# Task goal
Copy each line of the following material that has the string "tokens".

******************************

Lemma check_claim_true (solver : WordProblemSolver)
  (path trivial_word : list string) :
  check_claim solver (path, trivial_word) = Ok true
  <-> (forall t, In t trivial_word -> In t path)
      /\ is_trivial solver (join trivial_word) = Ok true.
Proof.
  unfold check_claim.
  destruct (is_trivial solver (join trivial_word)) as [b|e]; simpl.
  - split.
    + intros [= H]. apply andb_true_iff in H. destruct H as [Hsub ->].
      split; [|reflexivity]. intros t Ht. apply mem_In.
      rewrite forallb_forall in Hsub. now apply Hsub.
    + intros [Hsub [= ->]]. f_equal. rewrite andb_true_r.
      apply forallb_forall. intros t Ht. now apply mem_In, Hsub.
  - split; [discriminate | intros [_ H]; discriminate].
Qed.

Lemma check_claim_foreign_token (solver : WordProblemSolver)
  (path trivial_word : list string) (t : string) :
  In t trivial_word -> ~ In t path ->
  is_trivial solver (join trivial_word) = Ok true ->
  check_claim solver (path, trivial_word) = Ok false.
Proof.
  intros Ht Hnot Htriv. unfold check_claim. rewrite Htriv. simpl.
  f_equal. rewrite andb_true_r. apply not_true_is_false. intros Hall.
  rewrite forallb_forall in Hall. apply Hnot, mem_In, Hall, Ht.
Qed.

Lemma check_claim_raises (solver : WordProblemSolver)
  (path trivial_word : list string) (e : exn) :
  is_trivial solver (join trivial_word) = Raise e ->
  check_claim solver (path, trivial_word) = Raise e.
Proof.
  intros H. unfold check_claim. now rewrite H.
Qed.

Lemma all_nontrivial_edge_labels_true (solver : WordProblemSolver)
  (claims : list (list string * list string)) :
  iterates_set set_iter ->
  (all_nontrivial_edge_labels set_iter solver claims = Ok true
   <-> forall path e, In path (paths_to_root claims) -> In e path ->
                      is_nontrivial solver e = Ok true).
Proof.
  intros Hset. unfold all_nontrivial_edge_labels. rewrite py_all_true.
  split.
  - intros H path e Hpath He. apply H, (proj2 (Hset _)), in_concat.
    exists path. auto.
  - intros H e He. apply (proj2 (Hset _)), in_concat in He.
    destruct He as [path [Hpath He]]. now apply (H path).
Qed.

Lemma check_proof_stages (p : ProofRecord) (solver : WordProblemSolver) :
  prepared snappy_Manifold p solver ->
  check_proof set_iter snappy_Manifold p
  = (a0 <- tree_ok (parse_claims (proof p)) ;;
     a1 <- all_nontrivial_edge_labels set_iter solver
             (parse_claims (proof p)) ;;
     a2 <- py_all (check_claim solver) (parse_claims (proof p)) ;;
     Ok (a0 && a1 && a2)).
Proof.
  intros (Hinit & Hgens & Hrels). unfold check_proof.
  rewrite Hinit. simpl. rewrite Hgens. simpl. rewrite Hrels. reflexivity.
Qed.

End ProofChecker.

(** C6: [check_claim] returns [True] exactly when every token of the
    asserted word is one of the edge labels of the claim's own path and the
    solver returns that the concatenation of the tokens is trivial; a token
    that is not on the path gives [False] even if the solver returns that
    the word is trivial; the stage of the edge labels returns [True] exactly
    when the solver returns [True] on every edge label of every path; and,
    once the solver is built and the two assertions on generators and
    relators hold, the value [check_proof] returns is the conjunction of the
    values of its three stages. *)
Theorem check_proof_is_conjunction `{IP : IntervalProvider}
  (set_iter : list string -> list string)
  (snappy_Manifold : string -> Manifold) :
  iterates_set set_iter ->
  (forall solver path trivial_word,
     check_claim solver (path, trivial_word) = Ok true
     <-> (forall t, In t trivial_word -> In t path)
         /\ is_trivial solver (join trivial_word) = Ok true)
  /\ (forall solver path trivial_word t,
        In t trivial_word -> ~ In t path ->
        is_trivial solver (join trivial_word) = Ok true ->
        check_claim solver (path, trivial_word) = Ok false)
  /\ (forall solver claims,
        all_nontrivial_edge_labels set_iter solver claims = Ok true
        <-> forall path e, In path (paths_to_root claims) -> In e path ->
                           is_nontrivial solver e = Ok true)
  /\ (forall p solver,
        prepared snappy_Manifold p solver ->
        let claims := parse_claims (proof p) in
        (forall a0 a1 a2,
           tree_ok claims = Ok a0 ->
           all_nontrivial_edge_labels set_iter solver claims = Ok a1 ->
           py_all (check_claim solver) claims = Ok a2 ->
           check_proof set_iter snappy_Manifold p = Ok (a0 && a1 && a2))
        /\ (forall b,
              check_proof set_iter snappy_Manifold p = Ok b ->
              exists a0 a1 a2,
                tree_ok claims = Ok a0
                /\ all_nontrivial_edge_labels set_iter solver claims = Ok a1
                /\ py_all (check_claim solver) claims = Ok a2
                /\ b = a0 && a1 && a2)).
Proof.
  intros Hset. split_ands.
  - apply check_claim_true.
  - apply check_claim_foreign_token.
  - intros solver claims. now apply all_nontrivial_edge_labels_true.
  - intros p solver Hprep claims.
    rewrite (check_proof_stages set_iter snappy_Manifold p solver Hprep).
    fold claims. split.
    + intros a0 a1 a2 -> -> ->. reflexivity.
    + intros b.
      destruct (tree_ok claims) as [a0|]; simpl; [|discriminate].
      destruct (all_nontrivial_edge_labels set_iter solver claims) as [a1|];
        simpl; [|discriminate].
      destruct (py_all (check_claim solver) claims) as [a2|];
        simpl; [|discriminate].
      intros [= <-]. exists a0, a1, a2. auto.
Qed.

(** C10: in [check_claim] the solver is asked about the asserted word before
    the tokens are compared with the path, so its exception leaves
    [check_claim] whatever the tokens are; in [check_proof] the stage of the
    edge labels and the stage of the claims are evaluated whatever
    [tree_ok] returned, and the stage of the claims whatever the stage of
    the edge labels returned, so an exception of either stage leaves
    [check_proof]: such is the failure of precision on the asserted word of
    a claim that comes after claims that check, whatever the tokens of that
    claim and whatever the shape of the tree. *)
Theorem check_proof_stages_are_eager `{IP : IntervalProvider}
  (set_iter : list string -> list string)
  (snappy_Manifold : string -> Manifold) :
  (forall solver path trivial_word e,
     is_trivial solver (join trivial_word) = Raise e ->
     check_claim solver (path, trivial_word) = Raise e)
  /\ (forall p solver e,
        prepared snappy_Manifold p solver ->
        all_nontrivial_edge_labels set_iter solver (parse_claims (proof p))
        = Raise e ->
        check_proof set_iter snappy_Manifold p = Raise e)
  /\ (forall p solver a1 e,
        prepared snappy_Manifold p solver ->
        all_nontrivial_edge_labels set_iter solver (parse_claims (proof p))
        = Ok a1 ->
        py_all (check_claim solver) (parse_claims (proof p)) = Raise e ->
        check_proof set_iter snappy_Manifold p = Raise e)
  /\ (forall p solver a1 before path trivial_word after,
        prepared snappy_Manifold p solver ->
        all_nontrivial_edge_labels set_iter solver (parse_claims (proof p))
        = Ok a1 ->
        parse_claims (proof p)
        = (before ++ (path, trivial_word) :: after)%list ->
        (forall c, In c before -> check_claim solver c = Ok true) ->
        is_trivial solver (join trivial_word) = Raise PrecisionInsufficient ->
        check_proof set_iter snappy_Manifold p = Raise PrecisionInsufficient).
Proof.
  assert (Hclaims_raise :
            forall p solver a1 e,
              prepared snappy_Manifold p solver ->
              all_nontrivial_edge_labels set_iter solver
                (parse_claims (proof p)) = Ok a1 ->
              py_all (check_claim solver) (parse_claims (proof p))
              = Raise e ->
              check_proof set_iter snappy_Manifold p = Raise e).
  { intros p solver a1 e Hprep Hlabels Hclaims.
    rewrite (check_proof_stages set_iter snappy_Manifold p solver Hprep).
    destruct (tree_ok_total (parse_claims (proof p))) as [a0 ->]. simpl.
    rewrite Hlabels. simpl. now rewrite Hclaims. }
  split_ands.
  - apply check_claim_raises.
  - intros p solver e Hprep Hlabels.
    rewrite (check_proof_stages set_iter snappy_Manifold p solver Hprep).
    destruct (tree_ok_total (parse_claims (proof p))) as [a0 ->]. simpl.
    now rewrite Hlabels.
  - exact Hclaims_raise.
  - intros p solver a1 before path trivial_word after Hprep Hlabels
      Hsplit Hbefore Hword.
    apply (Hclaims_raise p solver a1 _ Hprep Hlabels).
    rewrite Hsplit. apply py_all_raises_at; [assumption|].
    now apply check_claim_raises.
Qed.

******************************

# Result of the task
    solver returns that the concatenation of the tokens is trivial; a token
    the tokens are compared with the path, so its exception leaves
    [check_claim] whatever the tokens are; in [check_proof] the stage of the
    a claim that comes after claims that check, whatever the tokens of that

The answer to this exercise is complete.